TalkTyme: Rupert Murdoch Interview

Rupert Murdoch, chairman and CEO of News Corp, did an interview with Sky Australia News the other day. In the interview, he mentioned the idea of removing content that they intent to charge for from search engines. He explained that the people coming from search engines are not people who would subscribe to the content, even if it is free. They come to the site, glance around and leave. He prefers to have less paying traffic than more free traffic. The interview is 37 minutes long and you can view it on YouTube.

Remove a site from Google? What? Noooo!!!!

The interview was posted on YouTube on 11/6/09. People lost their minds about it. I was amused then I became irritated at the silliness of the people ranting. A couple of A-List bloggers said Murdoch was foolish for removing content from Google and the drone followers sang the same tune, in a crescendo harmony that became highly annoying.
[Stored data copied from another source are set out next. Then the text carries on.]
(** * ModelViewer: bounding-box normalization and session lifecycle

    A shallow embedding of [src/lib/ModelViewer.svelte].  The component is a
    sequence of calls into the Babylon.js engine wrapped in one [try]/[catch];
    it is modelled as a state-and-exception monad over the component's
    variables ([engine], [scene], [camera], [handleResize]), the console and
    the window's resize listeners.

    Conventions.
    - JavaScript numbers are modelled as exact rationals ([Q]); equalities
      between computed numbers are stated with [==].  Rounding, overflow and
      NaN are outside that model: statements that give the value of a
      computed number hold of the program's arithmetic carried out exactly.
      Module [Ieee] replays the arithmetic of the normalization pass on
      binary64 numbers, to show where the two part.
    - The engine is an external library.  Module [Babylon] models the part of
      its interface the component consumes.  What the engine decides on its
      own (whether a call throws, what the loader returns, how [zoomOn]
      re-frames the camera, the default clip planes of a new camera) is a
      field of the environment [Env].
    - The [await] on the loader is modelled as an atomic step. *)

From Stdlib Require Import QArith Qminmax Lqa.
From Stdlib Require Import List String Bool Arith Lia DecimalString DecimalNat.
From Stdlib Require PrimFloat.
Import ListNotations.
Open Scope Q_scope.

(* ================================================================== *)
(** * The engine interface *)
(* ================================================================== *)

Module Babylon.

(** ** Vectors and colours *)

Record Vector3 : Type := mkVector3 { x : Q; y : Q; z : Q }.

Definition veq (a b : Vector3) : Prop :=
  x a == x b /\ y a == y b /\ z a == z b.

Infix "=v=" := veq (at level 70, no associativity).

(** [Vector3.Zero()] *)
Definition Zero : Vector3 := mkVector3 0 0 0.

(** [Vector3.One()], the scaling of a new node *)
Definition One : Vector3 := mkVector3 1 1 1.

(** [Vector3.Center(a, b)]: the midpoint *)
Definition Center (a b : Vector3) : Vector3 :=
  mkVector3 ((x a + x b) / 2) ((y a + y b) / 2) ((z a + z b) / 2).

(** [a.subtract(b)] *)
Definition subtract (a b : Vector3) : Vector3 :=
  mkVector3 (x a - x b) (y a - y b) (z a - z b).

(** [a.scale(k)] *)
Definition scale (a : Vector3) (k : Q) : Vector3 :=
  mkVector3 (x a * k) (y a * k) (z a * k).

(** [Math.max(a, b, c)] *)
Definition Math_max3 (a b c : Q) : Q := Qmax (Qmax a b) c.

Record Color3 : Type := mkColor3 { r3 : Q; g3 : Q; b3 : Q }.
Record Color4 : Type := mkColor4 { r4 : Q; g4 : Q; b4 : Q; a4 : Q }.

(** [Number.MAX_VALUE] = 2^1024 - 2^971 *)
Definition MAX_VALUE : Q := inject_Z (2 ^ 1024 - 2 ^ 971).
They called Murdoch an idiot, a moron, stupid…a long list of names.

We shall ignore the people making these claims not having shit or accomplished shit compared to Murdoch. Just sayin’….
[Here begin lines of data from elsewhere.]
(** * seedling: the configuration submission handler

    A shallow embedding of [internal/handler/config/create.go] and of the
    parts of its collaborators that the handler's contract depends on.

    - [UUID]: the correlation identifier, after [github.com/google/uuid].
    - [UTF8], [JSON], [ResponseJSON]: the wire form of [Response], after
      [encoding/json].
    - [codes], [attribute], [http]: what the handler uses of OpenTelemetry
      and of [net/http].
    - [Create], [NewHandler], [ServeHTTP], [writeResponse]: the handler,
      written in a small monad.  A run returns the world it leaves behind
      and, in order, every call it made on the tracer, the span, the
      random source, the processors and the response writer.
    - [Test]: the mock processor and the requests of [create_test.go].

    The definitions come first; the facts about them follow, then the
    contract of the handler, and last the tests and the contract applied
    to their requests. *)

From Stdlib Require Import ZArith NArith Lia.
From Stdlib Require Import Ascii String.
From Stdlib.Strings Require Import Byte.
From stdpp Require Import base option list strings gmap.

Local Open Scope string_scope.

(* ===================================================================== *)
(** * Correlation identifiers *)
(* ===================================================================== *)

Module UUID.

(** [type UUID [16]byte]: an array of exactly sixteen bytes. *)
Inductive UUID : Type :=
  MkUUID (b0 b1 b2 b3 b4 b5 b6 b7 b8 b9 b10 b11 b12 b13 b14 b15 : byte).

Definition to_bytes (u : UUID) : list byte :=
  match u with
  | MkUUID b0 b1 b2 b3 b4 b5 b6 b7 b8 b9 b10 b11 b12 b13 b14 b15 =>
      [b0; b1; b2; b3; b4; b5; b6; b7; b8; b9; b10; b11; b12; b13; b14; b15]
  end.

Definition of_bytes (l : list byte) : option UUID :=
  match l with
  | [b0; b1; b2; b3; b4; b5; b6; b7; b8; b9; b10; b11; b12; b13; b14; b15] =>
      Some (MkUUID b0 b1 b2 b3 b4 b5 b6 b7 b8 b9 b10 b11 b12 b13 b14 b15)
  | _ => None
  end.

(** [var Nil UUID]: the zero value, all sixteen bytes zero. *)
Definition Nil : UUID :=
  MkUUID x00 x00 x00 x00 x00 x00 x00 x00 x00 x00 x00 x00 x00 x00 x00 x00.
(** ** The command line *)

Lemma ExtractArgument_cases :
  forall (T : Type) (parse : list byte -> cli T) cur rest,
    (2 < length cur
     /\ ExtractArgument (cur :: rest) parse
        = cli_bind (parse (skipn 2 cur)) (fun v => Done (v, cur :: rest)))
    \/ (length cur <= 2
        /\ exists c t more,
            rest = (c :: t) :: more
            /\ ExtractArgument (cur :: rest) parse
               = cli_bind (parse (c :: t)) (fun v => Done (v, rest)))
    \/ (length cur <= 2
        /\ exists a,
            ExtractArgument (cur :: rest) parse = Raise (ArgumentNotFound a)
            /\ ((rest = [] /\ a = cur)
                \/ exists more, rest = [] :: more /\ a = [])).
Proof.
  intros T parse cur rest. unfold ExtractArgument.
  destruct (Nat.ltb_spec 2 (length cur)) as [H|H].
  - left. split; [exact H | reflexivity].
  - right. destruct rest as [|[|c t] more].
    + right. split; [exact H|]. exists cur. split; [reflexivity|].
      left. split; reflexivity.
    + right. split; [exact H|]. exists []. split; [reflexivity|].
      right. exists more. split; reflexivity.
    + left. split; [exact H|]. exists c, t, more. split; reflexivity.
Qed.

(** [ExtractArgument] with [ExtractChar], as for [-t]: the separator is the
    third character of the option itself when the option is longer than two
    characters, and otherwise the first character of the next argument,
    which is then consumed; when there is no next argument or it is empty,
    the argument-not-found error is thrown.  [front()] is never applied to
    an empty string. *)
Theorem ExtractArgument_char : forall cur rest,
    (2 < length cur
     /\ ExtractArgument (cur :: rest) ExtractChar
        = Done (nth 2 cur 0%Z, cur :: rest))
    \/ (length cur <= 2
        /\ exists c t more,
            rest = (c :: t) :: more
            /\ ExtractArgument (cur :: rest) ExtractChar = Done (c, rest))
    \/ (length cur <= 2
        /\ exists a,
            ExtractArgument (cur :: rest) ExtractChar
            = Raise (ArgumentNotFound a)
            /\ ((rest = [] /\ a = cur)
                \/ exists more, rest = [] :: more /\ a = [])).
Proof.
  intros cur rest.
  destruct (ExtractArgument_cases ExtractChar cur rest)
    as [[H E] | [(H & c & t & more & Hr & E) | H]].
  - left. split; [exact H|]. rewrite E.
    destruct cur as [|a [|b [|c t]]]; simpl in H; try lia. reflexivity.
  - right. left. split; [exact H|]. exists c, t, more.
    split; [exact Hr|]. rewrite E. reflexivity.
  - right. right. exact H.
Qed.

Lemma set_flags_fields : forall chars c c',
    set_flags chars c = Done c' ->
    col c' = col c /\ row_sep c' = row_sep c /\ file c' = file c
    /\ col_sep c' = col_sep c.
Proof.
  induction chars as [|ch chars IH]; intros c c' H.
  - injection H as <-. repeat split.
  - cbn [set_flags] in H.
    destruct (ch =? CHAR_w)%Z; [apply IH in H; exact H|].
    destruct (ch =? CHAR_c)%Z; [apply IH in H; exact H|].
    destruct (ch =? CHAR_f)%Z; [apply IH in H; exact H|].
    discriminate H.
Qed.

Lemma take_positional_ok : forall st s,
    args_ok st -> positionalb s = true -> args_ok (take_positional st s).
Proof.
  intros st s (H1 & H2 & H3 & H4 & H5 & H6) Hs. unfold take_positional.
  destruct (filename st) as [|f0 fs] eqn:Ef; unfold args_ok;
    cbn [args_config filename search_keys].
  - repeat split; try assumption. right. exact Hs.
  - repeat split; try assumption.
    rewrite forallb_app, H6. cbn [forallb]. rewrite Hs. reflexivity.
Qed.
Have you ever searched Google (or any search engine) looking for content, think you found a good article, click over and find that it is a premium article you need to pay for? Did you pay or did you go back to the search engine and find another article? Most people do not pay. The site has subscribers so they do not rely on search engine traffic. They have other marketing methods to secure paying customers.

If one were to do the math on how much it costs to provide free content versus how much it costs to have premium content, the costs might be more in line for premium content. Traffic might be less but it is quality traffic, people who like the site enough to pay for the content. The people paying are their true target audience, which is much easier to provide content for.

So what’s the problem?

People don’t know when to shut up

It is ironic that one of the things people say they love about America is freedom of choice. Yet, when one tries to use their freedom of choice, they are criticized for it. Murdoch has a very good point: all content should not be free. That is a ridiculous assumption. Do you like to work for free? No? Why? You need money? Really? Companies need to make money to pay employees. Go figure…and you’d think the people criticizing Murdoch volunteered their services to their employer every day.

Yes, search engines send a lot significant traffic to NewsCorp sites, but so does Digg. The Digg Effect will bring you a ton of traffic, eating up a ton of bandwidth, but most of those visitors do not stay. Let’s also consider that if NewsCorp decided to charge for content they would be attempting to reach a completely different audience, using different marketing strategies, etc. They would have a smaller target audience, less expenses and not necessarily less income.

Newspapers are hurting. Wise business people try to avoid problems prior to them affecting them. Electronic newspapers are fine. I have no problem paying for services I use. The target audience they are attempting to reach would not have a problem paying for content.

Let’s be real: If the decision is made to make NewsCorp articles premium content, will the world come to an end? No. If you don’t want to pay, you’ll find the content elsewhere. You might whine for a little bit but life will continue because one of the beautiful things about the news: it is everywhere. Even if other newspapers follow suit and become premium content only, there are other sources for news – like TV stations putting news online for free.

And Murdoch is smart enough to know that.